## Exercise objective
Transcribe every entry precisely, omitting nothing.

(Saved entries)

Section Client.
Context `{Platform}.
Definition canonical (o : string) : Prop := oid_from_hex o = Some o.
Definition cmd_wf (c : RefCommand) : Prop :=
  canonical (rc_old c) /\ canonical (rc_new c) /\ rc_name c <> ""
  /\ contains_char nul (rc_name c) = false /\ contains_char nl (rc_name c) = false.
Definition caps_wf (k : ReceiveCaps) : Prop :=
  match cp_agent k with Some a => starts_with "agent=" a = true /\ contains_char " " a = false | None => True end.
Definition word (b : bool) (w : string) : list string := if b then [w] else [].
(** The words of the capability list of [k]. *)
Definition cap_words (k : ReceiveCaps) : list string :=
  word (cp_report_status k) "report-status" ++ word (cp_report_status_v2 k) "report-status-v2"
  ++ word (cp_side_band_64k k) "side-band-64k" ++ word (cp_delete_refs k) "delete-refs"
  ++ word (cp_quiet k) "quiet" ++ word (cp_ofs_delta k) "ofs-delta" ++ word (cp_atomic k) "atomic"
  ++ (match cp_agent k with Some a => [a] | None => [] end) ++ [format_cap (cp_object_format k)].
Definition cmd_text (c : RefCommand) : string := rc_old c +:+ " " +:+ rc_new c +:+ " " +:+ rc_name c.
(** The lines of a push of [c] and then [cs], from a clone shallow at [sh]. *)
Definition header_lines (sh : list string) (c : RefCommand) (cs : list RefCommand) (k : ReceiveCaps) : list string :=
  map (fun o => "shallow " +:+ o) sh ++ (cmd_text c +:+ nul_s +:+ join " " (cap_words k)) :: map cmd_text cs.

Lemma str_any_app f a b : str_any f (a +:+ b) = str_any f a || str_any f b.
Proof. induction a; simpl; [done|]. by rewrite IHa, orb_assoc. Qed.
Lemma str_any_rev f s : str_any f (String.rev s) = str_any f s.
Proof. induction s as [|c s IH]; [done|]. rewrite rev_cons_s, str_any_app, IH. simpl. by rewrite orb_false_r, orb_comm. Qed.
Lemma strip_nl_app a b : b <> "" -> contains_char nl b = false -> strip_nl (a +:+ b) = a +:+ b.
Proof.
  intros Hb Hc. unfold strip_nl. destruct (strip_suffix nl_s (a +:+ b)) as [r|] eqn:E; [|done]. exfalso.
  apply strip_suffix_spec in E. apply (f_equal String.rev) in E. rewrite !rev_app_distr_s in E.
  unfold contains_char in Hc. rewrite <- str_any_rev in Hc. destruct (String.rev b) as [|x y] eqn:Er.
  - apply Hb. by rewrite <- (rev_involutive_s b), Er.
  - simpl in E. by injection E as -> _.
Qed.
Lemma hex_not_in (c : ascii) o : is_hexdigit c = false -> str_all is_hexdigit o = true -> contains_char c o = false.
Proof.
  intros Hc Ho. apply str_any_false. eapply str_all_impl; [|exact Ho]. intros x Hx. simpl.
  destruct (Ascii.eqb_spec c x) as [->|]; [congruence|done].
Qed.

## Response below
Section Client.
Context `{Platform}.
Definition canonical (o : string) : Prop := oid_from_hex o = Some o.
Definition cmd_wf (c : RefCommand) : Prop :=
  canonical (rc_old c) /\ canonical (rc_new c) /\ rc_name c <> ""
  /\ contains_char nul (rc_name c) = false /\ contains_char nl (rc_name c) = false.
Definition caps_wf (k : ReceiveCaps) : Prop :=
  match cp_agent k with Some a => starts_with "agent=" a = true /\ contains_char " " a = false | None => True end.
Definition word (b : bool) (w : string) : list string := if b then [w] else [].
(** The words of the capability list of [k]. *)
Definition cap_words (k : ReceiveCaps) : list string :=
  word (cp_report_status k) "report-status" ++ word (cp_report_status_v2 k) "report-status-v2"
  ++ word (cp_side_band_64k k) "side-band-64k" ++ word (cp_delete_refs k) "delete-refs"
  ++ word (cp_quiet k) "quiet" ++ word (cp_ofs_delta k) "ofs-delta" ++ word (cp_atomic k) "atomic"
  ++ (match cp_agent k with Some a => [a] | None => [] end) ++ [format_cap (cp_object_format k)].
Definition cmd_text (c : RefCommand) : string := rc_old c +:+ " " +:+ rc_new c +:+ " " +:+ rc_name c.
(** The lines of a push of [c] and then [cs], from a clone shallow at [sh]. *)
Definition header_lines (sh : list string) (c : RefCommand) (cs : list RefCommand) (k : ReceiveCaps) : list string :=
  map (fun o => "shallow " +:+ o) sh ++ (cmd_text c +:+ nul_s +:+ join " " (cap_words k)) :: map cmd_text cs.

Lemma str_any_app f a b : str_any f (a +:+ b) = str_any f a || str_any f b.
Proof. induction a; simpl; [done|]. by rewrite IHa, orb_assoc. Qed.
Lemma str_any_rev f s : str_any f (String.rev s) = str_any f s.
Proof. induction s as [|c s IH]; [done|]. rewrite rev_cons_s, str_any_app, IH. simpl. by rewrite orb_false_r, orb_comm. Qed.
Lemma strip_nl_app a b : b <> "" -> contains_char nl b = false -> strip_nl (a +:+ b) = a +:+ b.
Proof.
  intros Hb Hc. unfold strip_nl. destruct (strip_suffix nl_s (a +:+ b)) as [r|] eqn:E; [|done]. exfalso.
  apply strip_suffix_spec in E. apply (f_equal String.rev) in E. rewrite !rev_app_distr_s in E.
  unfold contains_char in Hc. rewrite <- str_any_rev in Hc. destruct (String.rev b) as [|x y] eqn:Er.
  - apply Hb. by rewrite <- (rev_involutive_s b), Er.
  - simpl in E. by injection E as -> _.
Qed.
Lemma hex_not_in (c : ascii) o : is_hexdigit c = false -> str_all is_hexdigit o = true -> contains_char c o = false.
Proof.
  intros Hc Ho. apply str_any_false. eapply str_all_impl; [|exact Ho]. intros x Hx. simpl.
  destruct (Ascii.eqb_spec c x) as [->|]; [congruence|done].
Qed.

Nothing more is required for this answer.